Of course, there was also the traditional mix of entrepreneur presentations and panels taking place as well. To start the day, Clayton Christopher, the founder and former CEO of Sweet Leaf Tea joined with Catterton Partners’ Michael Farello and Nestle Waters North America CFO William Pearson to provide a three-headed presentation on the inception, growth through investment and eventual sale of Sweet Leaf to the larger strategic acquirer. At one point, Farello explained the difference between Sweet Leaf’s having turned itself into a viable national brand and a viable national company – introducing the steps it would eventually follow to make Nestle its ultimate destination. Meanwhile, Christopher revealed some of the tough early decisions an entrepreneur needed to make to keep the business going – such as choosing between product liability insurance and employee payroll. Such considerations had Pearson humorously musing whether he needed to go back and reexamine the deal documents, but he nevertheless termed the acquisition a success.

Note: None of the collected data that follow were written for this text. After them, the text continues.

(** The Media rows the loop of the create-post handler inserts for [files]
    under post [post_id], when the next call of [uuidv4()] is call number
    [start] of [source]: one row per file, in order. *)
Fixpoint media_rows (source : nat → string) (start : nat) (post_id : string)
    (files : list File.t) : list Media.t :=
  match files with
  | [] => []
  | f :: files' =>
      Media.mk (source start) post_id (File.filename f) (File.mimetype f)
      :: media_rows source (S start) post_id files'
  end.

(** The Media rows of a create-post request handled in world [w]: the post
    takes the first generated id, the files the following ones. *)
Definition new_media (files : list File.t) (w : world) : list Media.t :=
  media_rows (uuid_source w) (S (uuid_calls w))
    (uuid_source w (uuid_calls w)) files.

(** The value [attach] computes for post [p] over database [d]. *)
Definition post_view (d : database) (p : Post.t) : json :=
  JObj
    (<["comments_count" :=
         JNum (Z.of_nat (length (filter (λ c, Comment.post_id c = Post.id p)
                                   (comments d))))]>
       (<["reactions" :=
            JObj (reaction_object
                    (group_count
                       (Reaction.type
                          <$> filter (λ r, Reaction.post_id r = Post.id p)
                                (reactions d))))]>
          (<["media" :=
               JArr (media_entry
                       <$> filter (λ m, Media.post_id m = Post.id p) (media d))]>
             (<["created_at" := JNum (Post.created_at p)]>
                (Post.to_object p))))).

(** The files [unlinkSync] removes when the delete loop visits [names] over
    the directory content [present], in order: a name is removed the first
    time it is met, if it is there. *)
Fixpoint unlinked (names : list string) (present : gset string)
  : list string :=
  match names with
  | [] => []
  | n :: names' =>
      if decide (n ∈ present)
      then n :: unlinked names' (present ∖ {[n]})
      else unlinked names' present
  end.

(** ** The list parameters as the interface description gives them *)

(** Page at least 1, limit within [1, 50], offset (page - 1) * limit. *)
Definition page_and_limit_in_range (q : list_query) : Prop :=
  ∃ p l : Z,
    page_limit_offset q = (Num p, Num l, Num ((p - 1) * l))
    ∧ 1 ≤ p ∧ 1 ≤ l ≤ 50.

(** ** The rows the aggregation counts *)

(** The Reaction rows of a post with a given type, and its Comment rows. *)
Definition reaction_rows (d : database) (post_id type : string)
  : list Reaction.t :=
  filter (λ r, Reaction.post_id r = post_id ∧ Reaction.type r = type)
    (reactions d).

Definition comment_rows (d : database) (post_id : string) : list Comment.t :=
  filter (λ c, Comment.post_id c = post_id) (comments d).

(** ** The application: requests, dispatched to their handlers *)

Inductive request :=
| CreatePost (form : post_form) (files : option (list File.t))
| ListPosts (q : list_query)
| GetPost (id : string)
| RemovePost (id : string)
| AddReaction (post_id : string) (b : reaction_body)
| AddComment (post_id : string) (b : comment_body).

Another successful acquisition was touched on during a presentation by Todd Woloson, the co-founder and former CEO of Izze Beverage, which was purchased by PepsiCo at the end of 2007. The spunky company relied on what Woloson termed “discovery” as a way of winning consumers. He described a process by which the brand owners “thought of Izze as a real person… what would Izze do? Where would Izze go?” as part of the company’s marketing and distribution play. Initially describing the discovery process as “the layers of an onion,” Woloson talked about ways that the brand had kept the element of surprise by holding back flavors from accounts in an attempt to always have something new to provide in case a SKU didn’t sell.

While Monday had featured a drop-in from Person of the Year winner Kirban, Monster, the company that won Best Energy Drink for 2011 sent over two representatives, President Mark Hall and marketing chief Geoffrey Bremmer. The pair provided insight into the energy drink category – which Bremmer said still had a long way to go in terms of adding consumers, let alone increasing the number of use occasions for existing adopters – and also its competitive environment. Hall termed the energy shot category “medicine” instead of a beverage, while nevertheless conceding that his company needed to continue to play in it. He also offered the overall branding strategy for Monster as a contrast to competitor Red Bull – whereas Red Bull has turned into a media company, from the start, Monster aimed to become a “lifestyle brand.” He also turned an inquiry about negative press surrounding the energy drink category on its head, declaring that caffeine couldn’t be an issue “as long as there’s a Starbucks on every corner.”

BevNET Live’s Tuesday afternoon session moved from inspirational brands to distribution and investment. The audience was introduced to a rising young distribution company, Gourmet Purveyors International, as well as several ideas about attracting brand investment, including a panel on brand incubation and another on recent trends in capital availability and the switch to capital efficiency as a measure of a brand’s investment-worthiness instead of growth rate. After a presentation on Field Marketing and another exploring diverse – and somewhat unorthodox — retail channels, it was time to announce the winner of the showdown: Coco Café. The company’s owners, Eilan Eifer and Brian McCaslin, work locally – so locally, in fact, that they were preparing to walk down Ocean Avenue, just outside the hotel, with their oversized winner’s check.